(** Only positive positions are decoded. *)
Lemma stored_positive raw command : (1 <= default 1 (decodeScalePositions raw !! command))%Z.
Proof.
  unfold decodeScalePositions. destruct (decide _); [rewrite lookup_empty; simpl; lia|]. generalize (fields (trimSpace raw)) as l.
  assert (H : forall l m, (forall c p, m !! c = Some p -> (0 < p)%Z) -> forall c p, foldl decode_pair m l !! c = Some p -> (0 < p)%Z).
  { induction l as [|pair l IH]; intros m Hm; simpl; [done|]. apply IH. unfold decode_pair. destruct (cut "=" pair) as [[name pos] ok].
    destruct (_ || _ || _); [done|]. destruct (Atoi pos) as [q|]; [|done]. case_decide; [done|]. intros c p.
    destruct (decide (c = name)) as [->|]; [rewrite lookup_insert_eq; intros [= <-]; lia|rewrite lookup_insert_ne by done; apply Hm]. }
  intros l. specialize (H l ∅ ltac:(by intros c p; rewrite lookup_empty) command).
  destruct (foldl decode_pair ∅ l !! command) as [p|]; simpl; [specialize (H p eq_refl)|]; lia.
Qed.

(** Cycling a window stores only what it shows.  A new position is written only for the
    window and the command, into the positions stored at that moment, others kept; the
    position is a replica that no other leaf of the layout pins, the one asked for or the
    next; and it is written only after the pane of the command, if the window has one, was
    given that replica. *)
Theorem cycle_stores_what_it_shows row tr res e :
  run (cycleScaleWindow count opts row) tr (res, e) ->
  Forall (stores row res) tr /\
  forall w v x, Act (WriteWindowState w StateKeyScale v) x ∈ tr ->
    exists layout n id, spec_Layouts (co_Spec opts) !! Z.to_nat (wn_Marker row) = Some layout /\
      count (co_Command opts) = Ok n /\ co_Resolver opts (co_Command opts) (cw_NewPosition res) = Ok id /\
      computeTargetPosition (cw_OldPosition res) (co_Position opts) (Z.max n 1) (pinnedScaleIndices layout (co_Command opts)) = Ok (cw_NewPosition res) /\
      shown_first row layout id res tr.
Proof.
  unfold cycleScaleWindow. intros H.
  assert (Hnil : tr = [] -> Forall (stores row res) tr /\ forall w v x, Act (WriteWindowState w StateKeyScale v) x ∈ tr ->
    exists layout n id, spec_Layouts (co_Spec opts) !! Z.to_nat (wn_Marker row) = Some layout /\
      count (co_Command opts) = Ok n /\ co_Resolver opts (co_Command opts) (cw_NewPosition res) = Ok id /\
      computeTargetPosition (cw_OldPosition res) (co_Position opts) (Z.max n 1) (pinnedScaleIndices layout (co_Command opts)) = Ok (cw_NewPosition res) /\
      shown_first row layout id res tr).
  { intros ->. split; [constructor|]. intros w v x Hin. by apply elem_of_nil in Hin. }
  destruct (if decide (wn_Marker row < 0)%Z then None else _) as [layout|] eqn:Hl; [|apply run_ret in H as [-> _]; by apply Hnil].
  case_decide; [done|]. destruct (count (co_Command opts)) as [n|er] eqn:Hc; [|apply run_ret in H as [-> _]; by apply Hnil].
  cbv zeta in H. set (cur := wrap_position _ (Z.max n 1)) in H.
  destruct (computeTargetPosition cur _ _ _) as [pos|er] eqn:Hp; [|apply run_ret in H as [-> _]; by apply Hnil].
  destruct (co_Resolver opts (co_Command opts) pos) as [id|er] eqn:Hr; [|apply run_ret in H as [-> _]; by apply Hnil].
  assert (Hcur : (1 <= cur <= Z.max n 1)%Z).
  { unfold cur, wrap_position. pose proof (stored_positive (default "" (wn_State row !! StateKeyScale)) (co_Command opts)).
    pose proof (Z.rem_bound_pos (default 1%Z (decodeScalePositions (default "" (wn_State row !! StateKeyScale)) !! co_Command opts) - 1) (Z.max n 1)). lia. }
  assert (Hpos : (1 <= pos)%Z).
  { pose proof (computeTargetPosition_spec cur (co_Position opts) (Z.max n 1) (pinnedScaleIndices layout (co_Command opts)) ltac:(lia) Hcur) as Hx.
    rewrite Hp in Hx. lia. }
  apply respawn_and_store_run in H as (_ & Hnew & Hold & Hs & Hf); [|done|simpl; lia]. simpl in Hnew, Hold. split; [done|]. intros w v x _.
  exists layout, n, id. rewrite Hnew, Hold. done.
Qed.
End Cycle.

(** The results name every window that was listed, those that failed too. *)
Lemma cycle_results_all count opts rows tr results errs :
  Forall (fun row => wn_WindowID row <> "") rows -> run (cycle_each count opts rows) tr (results, errs) ->
  map cw_Window results = rows.
Proof.
  intros Hr. revert tr results errs. induction Hr as [|row rows Hrow _ IH]; intros tr results errs H; cbn [cycle_each] in H; [by inv_ret H|].
  inv_run H as [res e] t1 H1. inv_run H as [rs es] t2 H2. apply IH in H2. apply run_ret in H as [-> H].
  assert (Hw : cw_Window res = row).
  { unfold cycleScaleWindow in H1. destruct (if decide _ then None else _) as [layout|]; [|by apply run_ret in H1 as [_ [= -> _]]].
    destruct (count _); [|by apply run_ret in H1 as [_ [= -> _]]]. cbv zeta in H1.
    destruct (computeTargetPosition _ _ _ _) as [pos|]; [|by apply run_ret in H1 as [_ [= -> _]]].
    destruct (co_Resolver _ _ _) as [id|]; [|by apply run_ret in H1 as [_ [= -> _]]].
    unfold respawn_and_store in H1. inv_run H1 as s t3 H3. destruct s as [[w|]|]; [|by apply run_ret in H1 as [_ [= -> _]]..].
    inv_run H1 as p t4 H4. destruct p as [pane|]; [|by apply run_ret in H1 as [_ [= -> _]]]. cbv zeta in H1.
    inv_run H1 as r t5 H5. destruct r; [|by apply run_ret in H1 as [_ [= -> _]]]. inv_run H1 as r2 t6 H6.
    by apply run_ret in H1 as [_ [= -> _]]. }
  rewrite Hw, (bool_decide_false (wn_WindowID row = "")), andb_false_r in H by done. injection H as -> _. simpl. by rewrite Hw, H2.
Qed.

(** ** Witnesses *)

Definition window_row (w session : string) (created : bool) : Window :=
  {| wn_SessionName := session; wn_WindowID := w; wn_WindowName := "cmdman-p"; wn_Identity := "p"; wn_Frame := "";
     wn_Created := created; wn_Marker := 0; wn_State := ∅ |}.

(** A server with the given windows on which every call succeeds. *)
Definition calm (rows : list Window) (X : Type) (e : muxE X) (s : unit) : X * unit :=
  (match e in muxE X return X with
   | CurrentSessionName => Ok (Some "main")
   | CurrentWindowID _ => Ok (Some "@1")
   | EnclosingWindowID => Ok (Some "@1")
   | ReadWindowState _ _ => Ok ""
   | WriteWindowState _ _ _ => None
   | ListWindows _ _ _ => Ok rows
   | NewWindow _ => Ok "@9"
   | OpenWindow cfg => Ok (Some (mc_WindowID cfg))
   | FindPane _ _ => Ok (Some "%3")
   | FocusWindow _ _ => None
   | AttachCommand s => ["tmux"; "attach-session"; "-t"; s]
   | StatMarker _ => Ok 0%Z
   | ApplyLayout _ _ _ => None
   | ShowFrame _ _ _ _ => None
   | HideFrame _ => None
   | DetachWindow _ => None
   | CloseWindow _ => None
   | RespawnLeaf _ _ _ _ _ _ => None
   | SvcListCommands => Ok []
   | SvcCreateCommand _ => Ok "1"
   | SvcStartCommand _ => None
   | Warn _ => tt
   | PrintLine _ => tt
   end, s).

* _THE TASK_: A copy of each line in the data above that holds the string "cycleScaleWindow" is needed.

* _SOLUTION_:
  run (cycleScaleWindow count opts row) tr (res, e) ->
  unfold cycleScaleWindow. intros H.
  { unfold cycleScaleWindow in H1. destruct (if decide _ then None else _) as [layout|]; [|by apply run_ret in H1 as [_ [= -> _]]].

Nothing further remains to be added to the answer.